INPUT DATA:
━━━

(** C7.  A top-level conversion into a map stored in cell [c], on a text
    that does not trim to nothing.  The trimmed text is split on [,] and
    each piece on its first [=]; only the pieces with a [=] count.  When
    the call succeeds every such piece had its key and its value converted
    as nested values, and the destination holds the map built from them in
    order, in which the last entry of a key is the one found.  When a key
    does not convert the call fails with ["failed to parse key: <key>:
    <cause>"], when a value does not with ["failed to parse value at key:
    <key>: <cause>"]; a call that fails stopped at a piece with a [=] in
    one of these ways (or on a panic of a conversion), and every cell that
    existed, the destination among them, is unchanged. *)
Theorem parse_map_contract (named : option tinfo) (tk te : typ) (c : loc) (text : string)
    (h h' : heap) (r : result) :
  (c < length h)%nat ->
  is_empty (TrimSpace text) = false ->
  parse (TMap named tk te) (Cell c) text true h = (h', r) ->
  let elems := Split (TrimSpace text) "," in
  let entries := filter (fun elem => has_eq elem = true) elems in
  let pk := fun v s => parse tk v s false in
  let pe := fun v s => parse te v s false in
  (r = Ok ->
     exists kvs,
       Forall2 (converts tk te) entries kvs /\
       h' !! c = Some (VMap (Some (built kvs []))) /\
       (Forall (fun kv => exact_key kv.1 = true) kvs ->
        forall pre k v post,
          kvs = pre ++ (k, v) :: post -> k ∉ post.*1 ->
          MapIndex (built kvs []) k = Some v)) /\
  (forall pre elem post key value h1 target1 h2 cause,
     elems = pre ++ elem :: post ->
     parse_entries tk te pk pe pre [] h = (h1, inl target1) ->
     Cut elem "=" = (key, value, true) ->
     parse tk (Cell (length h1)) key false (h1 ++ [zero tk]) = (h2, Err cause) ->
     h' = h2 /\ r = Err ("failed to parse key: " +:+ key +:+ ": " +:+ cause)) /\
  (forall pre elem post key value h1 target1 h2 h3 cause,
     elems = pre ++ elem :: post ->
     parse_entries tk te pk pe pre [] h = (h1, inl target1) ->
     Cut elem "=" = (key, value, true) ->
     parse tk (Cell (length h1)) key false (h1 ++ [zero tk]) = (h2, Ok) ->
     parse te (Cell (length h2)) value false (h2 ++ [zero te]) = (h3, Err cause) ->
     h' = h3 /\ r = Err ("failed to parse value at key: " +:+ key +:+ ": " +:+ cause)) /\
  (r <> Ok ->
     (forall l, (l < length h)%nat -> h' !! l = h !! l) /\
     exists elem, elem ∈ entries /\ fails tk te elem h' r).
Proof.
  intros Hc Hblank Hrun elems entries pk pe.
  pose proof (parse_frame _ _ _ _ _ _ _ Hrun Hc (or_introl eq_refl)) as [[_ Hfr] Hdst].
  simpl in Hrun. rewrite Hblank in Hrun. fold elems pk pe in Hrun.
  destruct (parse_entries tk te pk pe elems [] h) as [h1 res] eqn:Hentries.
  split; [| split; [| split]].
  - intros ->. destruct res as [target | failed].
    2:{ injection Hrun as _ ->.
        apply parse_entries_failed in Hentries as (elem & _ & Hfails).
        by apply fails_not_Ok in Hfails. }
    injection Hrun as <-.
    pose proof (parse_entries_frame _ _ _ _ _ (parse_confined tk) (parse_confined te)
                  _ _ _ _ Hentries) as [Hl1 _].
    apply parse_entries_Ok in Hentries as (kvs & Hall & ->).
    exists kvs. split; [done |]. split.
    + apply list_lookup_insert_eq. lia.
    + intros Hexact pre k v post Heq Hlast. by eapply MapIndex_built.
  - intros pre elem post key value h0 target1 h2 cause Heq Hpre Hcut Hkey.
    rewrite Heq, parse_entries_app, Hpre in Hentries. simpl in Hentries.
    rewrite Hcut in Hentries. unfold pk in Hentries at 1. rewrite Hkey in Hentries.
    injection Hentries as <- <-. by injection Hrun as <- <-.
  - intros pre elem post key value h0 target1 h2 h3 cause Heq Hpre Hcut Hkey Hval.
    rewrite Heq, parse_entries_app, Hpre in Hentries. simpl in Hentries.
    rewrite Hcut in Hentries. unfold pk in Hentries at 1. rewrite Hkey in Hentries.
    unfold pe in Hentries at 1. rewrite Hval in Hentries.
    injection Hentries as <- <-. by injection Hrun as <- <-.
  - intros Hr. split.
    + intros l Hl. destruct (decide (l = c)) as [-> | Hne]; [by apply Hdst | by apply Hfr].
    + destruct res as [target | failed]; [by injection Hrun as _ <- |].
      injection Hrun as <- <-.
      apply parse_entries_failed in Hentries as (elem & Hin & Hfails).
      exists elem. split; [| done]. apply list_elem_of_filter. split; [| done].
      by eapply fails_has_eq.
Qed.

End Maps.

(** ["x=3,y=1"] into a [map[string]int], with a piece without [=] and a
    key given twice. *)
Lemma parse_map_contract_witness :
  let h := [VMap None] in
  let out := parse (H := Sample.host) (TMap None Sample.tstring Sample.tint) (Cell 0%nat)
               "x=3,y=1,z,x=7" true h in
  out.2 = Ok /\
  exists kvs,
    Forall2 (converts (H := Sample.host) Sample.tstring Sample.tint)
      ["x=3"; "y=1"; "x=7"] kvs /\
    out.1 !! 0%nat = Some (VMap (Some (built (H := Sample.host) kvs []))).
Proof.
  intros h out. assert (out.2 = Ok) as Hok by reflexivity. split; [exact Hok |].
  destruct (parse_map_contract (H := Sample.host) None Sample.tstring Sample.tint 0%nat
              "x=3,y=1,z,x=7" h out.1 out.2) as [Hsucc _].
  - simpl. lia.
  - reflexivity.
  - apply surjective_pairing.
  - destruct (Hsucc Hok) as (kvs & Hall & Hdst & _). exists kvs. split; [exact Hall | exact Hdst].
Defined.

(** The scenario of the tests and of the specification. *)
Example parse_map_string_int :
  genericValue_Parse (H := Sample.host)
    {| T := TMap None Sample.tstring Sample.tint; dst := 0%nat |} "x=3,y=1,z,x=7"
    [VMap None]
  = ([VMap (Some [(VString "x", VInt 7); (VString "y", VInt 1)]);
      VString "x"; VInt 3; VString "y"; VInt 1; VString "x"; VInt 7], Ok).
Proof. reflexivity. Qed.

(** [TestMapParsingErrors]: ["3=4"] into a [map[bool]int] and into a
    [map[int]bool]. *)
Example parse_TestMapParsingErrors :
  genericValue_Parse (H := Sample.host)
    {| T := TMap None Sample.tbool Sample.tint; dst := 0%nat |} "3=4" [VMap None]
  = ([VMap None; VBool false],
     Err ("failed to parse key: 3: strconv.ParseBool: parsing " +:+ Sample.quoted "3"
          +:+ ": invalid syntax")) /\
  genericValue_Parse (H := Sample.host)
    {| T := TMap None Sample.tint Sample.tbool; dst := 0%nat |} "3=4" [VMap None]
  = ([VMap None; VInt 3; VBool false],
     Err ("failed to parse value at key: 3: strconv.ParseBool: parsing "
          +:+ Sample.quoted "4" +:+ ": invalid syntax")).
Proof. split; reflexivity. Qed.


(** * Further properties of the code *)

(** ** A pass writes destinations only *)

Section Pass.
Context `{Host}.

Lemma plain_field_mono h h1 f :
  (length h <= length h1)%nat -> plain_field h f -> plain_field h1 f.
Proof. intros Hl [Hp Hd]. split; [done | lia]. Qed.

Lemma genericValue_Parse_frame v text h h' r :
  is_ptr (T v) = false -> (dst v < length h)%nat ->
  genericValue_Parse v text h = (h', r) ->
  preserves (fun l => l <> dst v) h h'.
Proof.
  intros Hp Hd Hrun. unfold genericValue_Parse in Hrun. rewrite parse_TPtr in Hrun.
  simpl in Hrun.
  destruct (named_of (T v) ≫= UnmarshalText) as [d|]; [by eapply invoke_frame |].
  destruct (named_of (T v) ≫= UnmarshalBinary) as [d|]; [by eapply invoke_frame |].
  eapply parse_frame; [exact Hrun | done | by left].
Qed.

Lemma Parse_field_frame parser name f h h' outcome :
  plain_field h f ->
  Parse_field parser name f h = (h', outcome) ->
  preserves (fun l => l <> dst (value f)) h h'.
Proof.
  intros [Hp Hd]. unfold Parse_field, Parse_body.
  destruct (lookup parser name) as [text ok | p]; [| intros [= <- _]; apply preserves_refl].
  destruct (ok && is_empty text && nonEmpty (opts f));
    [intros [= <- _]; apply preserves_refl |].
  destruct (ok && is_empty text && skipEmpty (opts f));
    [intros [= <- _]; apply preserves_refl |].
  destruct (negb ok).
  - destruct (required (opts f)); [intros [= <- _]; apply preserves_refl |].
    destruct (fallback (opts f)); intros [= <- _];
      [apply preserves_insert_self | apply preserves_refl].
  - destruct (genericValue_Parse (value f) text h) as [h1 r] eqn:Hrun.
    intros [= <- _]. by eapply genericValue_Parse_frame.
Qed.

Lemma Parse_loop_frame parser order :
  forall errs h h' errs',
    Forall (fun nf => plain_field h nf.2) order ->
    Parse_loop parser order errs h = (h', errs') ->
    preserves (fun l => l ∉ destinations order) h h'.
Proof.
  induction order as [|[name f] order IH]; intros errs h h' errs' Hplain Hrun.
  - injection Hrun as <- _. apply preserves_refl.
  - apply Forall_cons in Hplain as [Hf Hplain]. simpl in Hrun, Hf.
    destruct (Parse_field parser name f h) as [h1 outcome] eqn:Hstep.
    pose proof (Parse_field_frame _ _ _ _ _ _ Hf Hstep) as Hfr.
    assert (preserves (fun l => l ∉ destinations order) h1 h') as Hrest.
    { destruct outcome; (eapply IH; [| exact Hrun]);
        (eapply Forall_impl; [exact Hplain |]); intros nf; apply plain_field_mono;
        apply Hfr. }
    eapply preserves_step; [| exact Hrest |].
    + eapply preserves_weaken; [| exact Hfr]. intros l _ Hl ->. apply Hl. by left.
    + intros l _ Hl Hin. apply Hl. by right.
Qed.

━━━

WHAT TO PRODUCE: With the line containing "Forall (fun nf" as the first and the final line of the records as the last, copy that span exactly and nothing more.

ANSWER:
    Forall (fun nf => plain_field h nf.2) order ->
    Parse_loop parser order errs h = (h', errs') ->
    preserves (fun l => l ∉ destinations order) h h'.
Proof.
  induction order as [|[name f] order IH]; intros errs h h' errs' Hplain Hrun.
  - injection Hrun as <- _. apply preserves_refl.
  - apply Forall_cons in Hplain as [Hf Hplain]. simpl in Hrun, Hf.
    destruct (Parse_field parser name f h) as [h1 outcome] eqn:Hstep.
    pose proof (Parse_field_frame _ _ _ _ _ _ Hf Hstep) as Hfr.
    assert (preserves (fun l => l ∉ destinations order) h1 h') as Hrest.
    { destruct outcome; (eapply IH; [| exact Hrun]);
        (eapply Forall_impl; [exact Hplain |]); intros nf; apply plain_field_mono;
        apply Hfr. }
    eapply preserves_step; [| exact Hrest |].
    + eapply preserves_weaken; [| exact Hfr]. intros l _ Hl ->. apply Hl. by left.
    + intros l _ Hl Hin. apply Hl. by right.
Qed.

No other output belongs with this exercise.